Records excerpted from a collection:

################

(** ** Pods of every component (helper.go) *)
Definition securityConfigMountPath : string := "/etc/sw-security".
Definition tlsVolumeName : string := "sw-tls".
Definition securityVolumeName : string := "sw-security".
Definition secret_volume (name secret : string) : Volume :=
  {| vol_Name := name; vol_Source := SecretVolume secret [] None |}.
Definition read_only_mount (name path : string) : VolumeMount :=
  {| vm_Name := name; vm_ReadOnly := true; vm_MountPath := path; vm_SubPath := "";
     vm_Propagation := None |}.
Definition tlsVolumesAndMounts (cert_manager : bool) (m : Seaweed) : list Volume * list VolumeMount :=
  let '(volumes, mounts) :=
    if securityConfigNeeded m
    then ([secret_volume securityVolumeName (SecurityConfigSecretName m)],
          [read_only_mount securityVolumeName securityConfigMountPath])
    else ([], []) in
  if tlsEffective cert_manager m
  then (volumes ++ [secret_volume tlsVolumeName (TLSServerSecretName m)],
        mounts ++ [read_only_mount tlsVolumeName tlsMountPath])
  else (volumes, mounts).
Definition tlsConfigDirArg (m : Seaweed) : string :=
  if negb (securityConfigNeeded m) then "" else "-config_dir=" +:+ securityConfigMountPath.
Definition weedPreamble (m : Seaweed) (loggingArgs : list string) (subcommand : string) : list string :=
  ["weed"] ++
  (if (0 <? length loggingArgs)%nat then loggingArgs else ["-logtostderr=true"]) ++
  (if negb (bool_decide (tlsConfigDirArg m = "")) then [tlsConfigDirArg m] else []) ++
  [subcommand].


(** ** Volumes, mounts and environment *)
Definition field_env (name path : string) : EnvVar :=
  {| env_Name := name; env_Value := ""; env_ValueFrom := Some (FieldRef path) |}.
Definition kubernetesEnvVars : list EnvVar :=
  [field_env "POD_IP" "status.podIP"; field_env "POD_NAME" "metadata.name";
   field_env "NAMESPACE" "metadata.namespace"].
Definition mergeVolumeMounts (base override : list VolumeMount) : list VolumeMount :=
  List.filter (fun vm => negb (bool_decide (vm_MountPath vm ∈ map vm_MountPath override))) base ++ override.
Definition componentConfigDir : string := "/etc/seaweedfs".
Definition configSecretVolumeAndMount (volumeName fileName : string) (sel : SecretKeySelector)
    : Volume * VolumeMount :=
  ({| vol_Name := volumeName;
      vol_Source := SecretVolume (sks_Name sel) [(sks_Key sel, fileName)] (sks_Optional sel) |},
   read_only_mount volumeName componentConfigDir).

(** ** The annotation with the signing configuration *)
Definition jwtSigningAnnotation : string := "seaweed.seaweedfs.com/jwt-signing".
Definition jwtSigningRevision (m : Seaweed) : string :=
  let cfg := jwtSigningConfig m in
  let expiry := jwtSigningExpiry cfg in
  let parts := map (fun s => if (0 <? js_expires s expiry)%Z
                             then js_field s +:+ "=" +:+ fmt_d (js_expires s expiry) else js_field s)
                 (List.filter (fun s => js_enabled s cfg) jwtSections) in
  if (length parts =? 0)%nat then "none" else Join parts ",".
Definition withJWTSigningAnnotation (m : Seaweed) (annotations : gmap string string) : gmap string string :=
  if negb (securityConfigNeeded m) then annotations
  else <[jwtSigningAnnotation := jwtSigningRevision m]> annotations.

(** ** Command lines and probes *)
Definition defaultIPBind : string := "0.0.0.0".
Definition ipBindArg (ipBind : option string) : string :=
  let bind := default defaultIPBind ipBind in
  if bool_decide (bind = "") then "" else "-ip.bind=" +:+ bind.
(** An argument that is left out when it is empty, and one for an optional value. *)
Definition if_set (arg : string) : list string := if negb (bool_decide (arg = "")) then [arg] else [].
Definition opt_arg {A} (flag : string) (show : A -> string) (value : option A) : list string :=
  match value with Some x => [flag +:+ show x] | None => [] end.
Definition fmt_t (b : bool) : string := if b then "true" else "false".

Definition applyProbeTimings (probe : Probe) (initialDelay timeout period failureThreshold : option Z) : Probe := {|
  probe_Handler := probe_Handler probe;
  probe_InitialDelaySeconds := default (probe_InitialDelaySeconds probe) initialDelay;
  probe_TimeoutSeconds := default (probe_TimeoutSeconds probe) timeout;
  probe_PeriodSeconds := default (probe_PeriodSeconds probe) period;
  probe_SuccessThreshold := probe_SuccessThreshold probe;
  probe_FailureThreshold := default (probe_FailureThreshold probe) failureThreshold |}.
Definition applyProbeOverride (probe : Probe) (override : option ProbeOverride) : Probe :=
  match override with
  | None => probe
  | Some o =>
      let p := applyProbeTimings probe (po_InitialDelaySeconds o) (po_TimeoutSeconds o) (po_PeriodSeconds o)
                 (po_FailureThreshold o) in
      {| probe_Handler := probe_Handler p; probe_InitialDelaySeconds := probe_InitialDelaySeconds p;
         probe_TimeoutSeconds := probe_TimeoutSeconds p; probe_PeriodSeconds := probe_PeriodSeconds p;
         probe_SuccessThreshold := default (probe_SuccessThreshold p) (po_SuccessThreshold o);
         probe_FailureThreshold := probe_FailureThreshold p |}
  end.
Definition applyLivenessProbeOverride (probe : Probe) (override : option LivenessProbeOverride) : Probe :=
  match override with
  | None => probe
  | Some o => applyProbeTimings probe (lpo_InitialDelaySeconds o) (lpo_TimeoutSeconds o)
                (lpo_PeriodSeconds o) (lpo_FailureThreshold o)
  end.
Definition applyProbeOverrides (c : Container) (readiness : option ProbeOverride)
    (liveness : option LivenessProbeOverride) : Container := {|
  c_Name := c_Name c; c_Image := c_Image c; c_ImagePullPolicy := c_ImagePullPolicy c;
  c_SecurityContext := c_SecurityContext c; c_Env := c_Env c; c_EnvFrom := c_EnvFrom c; c_Resources := c_Resources c;
  c_Command := c_Command c; c_Args := c_Args c; c_Ports := c_Ports c; c_VolumeMounts := c_VolumeMounts c;
  c_ReadinessProbe := (fun p => applyProbeOverride p readiness) <$> c_ReadinessProbe c;
  c_LivenessProbe := (fun p => applyLivenessProbeOverride p liveness) <$> c_LivenessProbe c |}.

(** ** Claims (pv_reclaim.go) *)
Definition RetainClaims : string := "Retain".
Definition DeleteClaims : string := "Delete".
Definition pvcRetentionPolicy (m : Seaweed) : option (string * string) :=
  let whenScaled := match sw_EnablePVReclaim (sw_Spec m) with
                    | Some true => DeleteClaims
                    | _ => RetainClaims
                    end in
  Some (RetainClaims, whenScaled).

(** ** Images are retagged *)
(** ** Image references *)
Lemma LastIndex_none s c : has_char c s = false -> LastIndex s c = None.
Proof.
  induction s as [|d s IH]; [done|]. intros [Hd Hs]%orb_false_iff. cbn [LastIndex]. by rewrite IH, Hd.
Qed.
Lemma LastIndex_last p c q : has_char c q = false -> LastIndex (p +:+ String c q) c = Some (String.length p).
Proof.
  intros Hq. induction p as [|d p IH].
  - change ("" +:+ ?s) with s. cbn [LastIndex]. by rewrite LastIndex_none, Ascii.eqb_refl.
  - change (String d p +:+ String c q) with (String d (p +:+ String c q)). cbn [LastIndex]. by rewrite IH.
Qed.
Lemma str_drop_app p c q : str_drop (String.length p + 1) (p +:+ String c q) = q.
Proof.
  induction p as [|d p IH]; [by destruct q|].
  change (String d p +:+ String c q) with (String d (p +:+ String c q)). exact IH.
Qed.
Lemma Contains_char s c : Contains s (String c "") = has_char c s.
Proof.
  induction s as [|d s IH]; [done|]. cbn [Contains has_char String.prefix]. rewrite IH.
  assert (Hp : String.prefix "" s = true) by by destruct s. rewrite Hp.
  destruct (ascii_dec c d) as [->|Hn]; [by rewrite Ascii.eqb_refl|].
  destruct (Ascii.eqb_spec d c); congruence.
Qed.

(** The last path segment of an image, after a registry and its directories. *)
Definition last_name (dir name : string) : Prop :=
  has_char slash name = false /\ (dir = "" \/ exists d, dir = d +:+ "/").
Lemma name_of_image dir name :
  last_name dir name ->
  match LastIndex (dir +:+ name) slash with
  | Some i => str_drop (i + 1) (dir +:+ name)
  | None => dir +:+ name
  end = name.
Proof.
  intros [Hn [->|[d ->]]].
  - change ("" +:+ name) with name. by rewrite LastIndex_none.
  - rewrite string_app_assoc. change ("/" +:+ name) with (String slash name).
    rewrite LastIndex_last by done. apply str_drop_app.
Qed.

(** [spec.version] replaces exactly the tag of [spec.image]: whatever the
    registry (its port included) and the directories, an untagged image gets the
    version as its tag, a tagged one has its tag replaced, and an image pinned by
    a digest is left alone. *)
Theorem applyVersion_retags dir name tag digest version :
  last_name dir name -> name <> "" -> version <> "" ->
  has_char ":" name = false -> has_char "@" name = false ->
  has_char slash tag = false -> has_char ":" tag = false -> has_char "@" tag = false ->
  has_char slash digest = false ->
  applyVersion (dir +:+ name) version = dir +:+ name +:+ ":" +:+ version /\
  applyVersion (dir +:+ name +:+ ":" +:+ tag) version = dir +:+ name +:+ ":" +:+ version /\
  applyVersion (dir +:+ name +:+ "@" +:+ digest) version = dir +:+ name +:+ "@" +:+ digest.
Proof.
  intros [Hslash Hdir] Hname Hv Hcolon Hat Htslash Htcolon Htat Hds.
  assert (Hne : forall x, dir +:+ name +:+ x <> "") by (intros x; destruct dir, name; done).
  assert (Hl : forall c s, has_char slash s = false -> has_char slash (String c "") = false ->
            last_name dir (name +:+ String c s)).
  { intros c s Hs Hc. split; [|done]. change (String c s) with (String c "" +:+ s).
    by rewrite !has_char_app, Hslash, Hs, Hc. }
  unfold applyVersion. rewrite !bool_decide_false; [|done..|by rewrite <-(string_app_nil name)|done].
  cbn [orb]. split_and!.
  - rewrite name_of_image by done. rewrite Contains_char, Hat, LastIndex_none by done.
    by rewrite string_app_assoc.
  - change (":" +:+ tag) with (String ":" tag). rewrite name_of_image by by apply Hl.
    rewrite Contains_char, has_char_app, Hat. cbn [has_char]. rewrite Htat.
    change (Ascii.eqb ":" "@") with false. cbn [orb].
    rewrite LastIndex_last by done. rewrite length_app_string.
    replace (_ + _ - _ + _)%nat with (String.length (dir +:+ name)) by (rewrite length_app_string; lia).
    rewrite <-(string_app_assoc dir name (String ":" tag)) at 1. unfold str_take.
    rewrite substring_app_l. by rewrite string_app_assoc.
  - change ("@" +:+ digest) with (String "@" digest). rewrite name_of_image by by apply Hl.
    rewrite Contains_char, has_char_app, Hat. done.
Qed.
Lemma applyVersion_retags_witness :
  applyVersion "registry:5000/seaweedfs" "4.1" = "registry:5000/seaweedfs:4.1" /\
  applyVersion "registry:5000/seaweedfs:latest" "4.1" = "registry:5000/seaweedfs:4.1" /\
  applyVersion "registry:5000/seaweedfs@sha256:00" "4.1" = "registry:5000/seaweedfs@sha256:00".
Proof.
  apply (applyVersion_retags "registry:5000/" "seaweedfs" "latest" "sha256:00" "4.1"); try done.
  split; [done|]. right. by exists "registry:5000".
Defined.
(* ===== verification/BackupStorage.v ===== *)
(** * Backup storages (backup_storage.go)

    Where backups go and how the data mirror is told: the image, the locations of
    the snapshots, the directory of the mirror, and the replication.toml with the
    sink of a storage.  The file is read back here by a reader of the TOML subset
    it uses: one section, bare keys, basic strings and booleans. *)
From Stdlib Require Import Ascii.
From S2P Require Import Prelude CoreTypes ApiTypes Effects Machinery Sim RefGrant Cluster.
From S2P Require Import GoPath Component.

(** ** Images *)
Definition backupImage (m : Seaweed) : string :=
  match sw_Backup (sw_Spec m) with
  | Some b => match bkp_Image b with
              | Some image => if negb (bool_decide (image = "")) then image else ClusterImage m
              | None => ClusterImage m
              end
  | None => ClusterImage m
  end.

(** ** Locations *)
Definition backupConfigDir : string := "/etc/seaweedfs".
Definition backupScratchDir : string := "/scratch".
Definition gcsKeyFileName : string := "gcs.json".
Definition reservedBackupFilerDir : string := "/.seaweedfs-operator/backups".
Definition defaultFilerPath : string := "/".

Definition filesystemMountPath (fs : option FilesystemBackupStore) : string :=
  match fs with
  | Some fs => if negb (bool_decide (fs_MountPath fs = "")) then fs_MountPath fs else "/backup"
  | None => "/backup"
  end.
Definition filerPathOrDefault (p : string) : string :=
  if bool_decide (p = "") then defaultFilerPath else p.
Definition metaRelPath (cluster backupName : string) : string :=
  path_Join [cluster; backupName; "filer.meta.gz"].
Definition reservedFilerMetaPath (backupName : string) : string :=
  path_Join [reservedBackupFilerDir; backupName; "filer.meta.gz"].

Definition mirrorSinkBase (st : BackupStorageSpec) : string :=
  let t := st_Type st in
  if bool_decide (t = BackupStorageS3) then match st_S3 st with Some s => s3_Directory s | None => "/" end
  else if bool_decide (t = BackupStorageGCS) then match st_GCS st with Some s => gcs_Directory s | None => "/" end
  else if bool_decide (t = BackupStorageAzure) then match st_Azure st with Some s => azure_Directory s | None => "/" end
  else if bool_decide (t = BackupStorageB2) then match st_B2 st with Some s => b2_Directory s | None => "/" end
  else if bool_decide (t = BackupStorageFilesystem) then filesystemMountPath (st_Filesystem st)
  else "/".
Definition mirrorSinkDirectory (storageName : string) (st : BackupStorageSpec) (cluster : string) : string :=
  let base := mirrorSinkBase st in
  let base := if bool_decide (base = "") then "/" else base in
  path_Join [base; cluster; "data"].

################

### [YOUR GOAL]
Given the records above, return exactly the lines starting at the line containing "Definition filesystemMountPath (fs" and ending at the line containing "Definition filerPathOrDefault (p", including both.

### [RESULT FOR THIS TASK]
Definition filesystemMountPath (fs : option FilesystemBackupStore) : string :=
  match fs with
  | Some fs => if negb (bool_decide (fs_MountPath fs = "")) then fs_MountPath fs else "/backup"
  | None => "/backup"
  end.
Definition filerPathOrDefault (p : string) : string :=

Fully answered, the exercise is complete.